(Saved entries)
====

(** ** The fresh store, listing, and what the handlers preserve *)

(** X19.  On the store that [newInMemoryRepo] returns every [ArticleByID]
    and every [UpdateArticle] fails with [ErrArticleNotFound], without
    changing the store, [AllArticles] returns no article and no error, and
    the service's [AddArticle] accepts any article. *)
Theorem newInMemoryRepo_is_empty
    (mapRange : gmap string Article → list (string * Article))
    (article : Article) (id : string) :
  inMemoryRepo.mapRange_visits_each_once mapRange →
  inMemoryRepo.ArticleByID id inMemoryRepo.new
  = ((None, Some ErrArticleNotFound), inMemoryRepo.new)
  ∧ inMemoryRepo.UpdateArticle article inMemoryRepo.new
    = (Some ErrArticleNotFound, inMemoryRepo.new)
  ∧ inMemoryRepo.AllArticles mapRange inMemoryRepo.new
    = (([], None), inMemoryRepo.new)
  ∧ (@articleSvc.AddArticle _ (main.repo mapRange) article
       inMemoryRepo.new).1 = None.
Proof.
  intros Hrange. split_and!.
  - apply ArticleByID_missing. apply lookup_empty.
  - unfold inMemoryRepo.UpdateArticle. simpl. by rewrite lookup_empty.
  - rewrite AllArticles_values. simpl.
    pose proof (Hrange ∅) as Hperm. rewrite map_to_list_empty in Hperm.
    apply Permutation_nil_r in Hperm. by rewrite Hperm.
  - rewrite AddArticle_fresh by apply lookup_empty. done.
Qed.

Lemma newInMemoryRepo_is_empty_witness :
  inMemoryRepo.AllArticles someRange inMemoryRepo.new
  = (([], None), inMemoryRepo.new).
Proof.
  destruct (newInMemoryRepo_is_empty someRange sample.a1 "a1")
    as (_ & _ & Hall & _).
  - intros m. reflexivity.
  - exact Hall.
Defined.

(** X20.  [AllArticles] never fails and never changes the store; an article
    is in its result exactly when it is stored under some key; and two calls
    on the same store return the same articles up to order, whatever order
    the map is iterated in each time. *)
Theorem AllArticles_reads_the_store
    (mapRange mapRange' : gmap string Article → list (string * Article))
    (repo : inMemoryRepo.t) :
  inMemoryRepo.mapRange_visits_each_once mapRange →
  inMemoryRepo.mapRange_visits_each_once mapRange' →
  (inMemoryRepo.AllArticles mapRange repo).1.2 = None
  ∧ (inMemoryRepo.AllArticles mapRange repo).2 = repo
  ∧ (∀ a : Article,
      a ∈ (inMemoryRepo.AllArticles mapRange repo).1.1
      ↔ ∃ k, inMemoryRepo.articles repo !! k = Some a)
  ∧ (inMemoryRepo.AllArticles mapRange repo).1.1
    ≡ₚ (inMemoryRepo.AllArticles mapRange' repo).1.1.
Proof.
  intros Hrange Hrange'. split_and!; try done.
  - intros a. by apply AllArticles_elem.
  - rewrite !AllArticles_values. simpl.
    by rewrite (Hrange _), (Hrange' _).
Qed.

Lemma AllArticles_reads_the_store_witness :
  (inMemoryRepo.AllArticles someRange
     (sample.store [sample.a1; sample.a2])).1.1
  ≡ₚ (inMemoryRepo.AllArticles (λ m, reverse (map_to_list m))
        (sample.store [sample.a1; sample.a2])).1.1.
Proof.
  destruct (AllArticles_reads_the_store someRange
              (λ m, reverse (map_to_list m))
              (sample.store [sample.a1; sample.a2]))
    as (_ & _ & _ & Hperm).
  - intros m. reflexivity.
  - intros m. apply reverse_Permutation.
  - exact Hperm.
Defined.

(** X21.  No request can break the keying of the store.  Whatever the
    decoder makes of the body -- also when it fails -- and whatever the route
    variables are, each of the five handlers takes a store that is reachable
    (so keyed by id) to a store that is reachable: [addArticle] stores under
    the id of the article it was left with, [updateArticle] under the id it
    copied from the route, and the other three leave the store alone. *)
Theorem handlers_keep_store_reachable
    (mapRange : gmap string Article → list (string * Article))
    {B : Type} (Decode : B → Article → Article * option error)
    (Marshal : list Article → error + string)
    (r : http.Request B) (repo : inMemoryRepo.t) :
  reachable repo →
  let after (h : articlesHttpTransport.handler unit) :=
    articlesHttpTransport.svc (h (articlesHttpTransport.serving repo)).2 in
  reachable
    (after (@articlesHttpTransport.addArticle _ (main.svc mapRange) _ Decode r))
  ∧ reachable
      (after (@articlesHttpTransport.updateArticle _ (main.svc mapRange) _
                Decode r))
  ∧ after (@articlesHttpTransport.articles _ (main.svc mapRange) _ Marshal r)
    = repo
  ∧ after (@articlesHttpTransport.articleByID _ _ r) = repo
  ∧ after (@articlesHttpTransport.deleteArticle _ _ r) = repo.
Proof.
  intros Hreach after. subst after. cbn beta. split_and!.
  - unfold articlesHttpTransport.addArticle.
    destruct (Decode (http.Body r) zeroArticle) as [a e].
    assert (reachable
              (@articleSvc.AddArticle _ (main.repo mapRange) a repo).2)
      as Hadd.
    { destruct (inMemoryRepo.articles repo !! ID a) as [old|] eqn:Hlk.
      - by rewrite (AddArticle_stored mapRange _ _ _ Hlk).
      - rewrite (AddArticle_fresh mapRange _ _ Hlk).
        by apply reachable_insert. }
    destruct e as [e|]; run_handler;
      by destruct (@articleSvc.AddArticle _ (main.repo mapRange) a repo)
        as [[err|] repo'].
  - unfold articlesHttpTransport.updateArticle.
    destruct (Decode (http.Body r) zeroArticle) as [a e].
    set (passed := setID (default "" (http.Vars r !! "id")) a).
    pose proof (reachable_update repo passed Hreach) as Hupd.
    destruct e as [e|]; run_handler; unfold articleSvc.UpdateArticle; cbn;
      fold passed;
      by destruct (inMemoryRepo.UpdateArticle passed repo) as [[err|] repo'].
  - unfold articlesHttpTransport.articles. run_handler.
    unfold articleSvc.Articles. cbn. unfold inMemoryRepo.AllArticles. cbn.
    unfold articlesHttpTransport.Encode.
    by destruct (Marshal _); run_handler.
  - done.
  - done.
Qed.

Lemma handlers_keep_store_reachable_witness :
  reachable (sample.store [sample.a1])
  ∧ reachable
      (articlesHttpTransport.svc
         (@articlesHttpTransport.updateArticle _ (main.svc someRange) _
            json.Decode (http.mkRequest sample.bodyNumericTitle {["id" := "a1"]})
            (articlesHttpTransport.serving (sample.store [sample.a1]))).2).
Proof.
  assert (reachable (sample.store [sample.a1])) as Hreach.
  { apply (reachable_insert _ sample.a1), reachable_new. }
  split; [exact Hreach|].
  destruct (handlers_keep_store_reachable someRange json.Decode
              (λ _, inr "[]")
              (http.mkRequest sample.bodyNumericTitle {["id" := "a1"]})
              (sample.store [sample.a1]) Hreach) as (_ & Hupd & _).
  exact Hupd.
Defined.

====

#### Task item:
The expected output is one number: how many lines of the data above hold the string "Marshal".

#### Exercise output:
3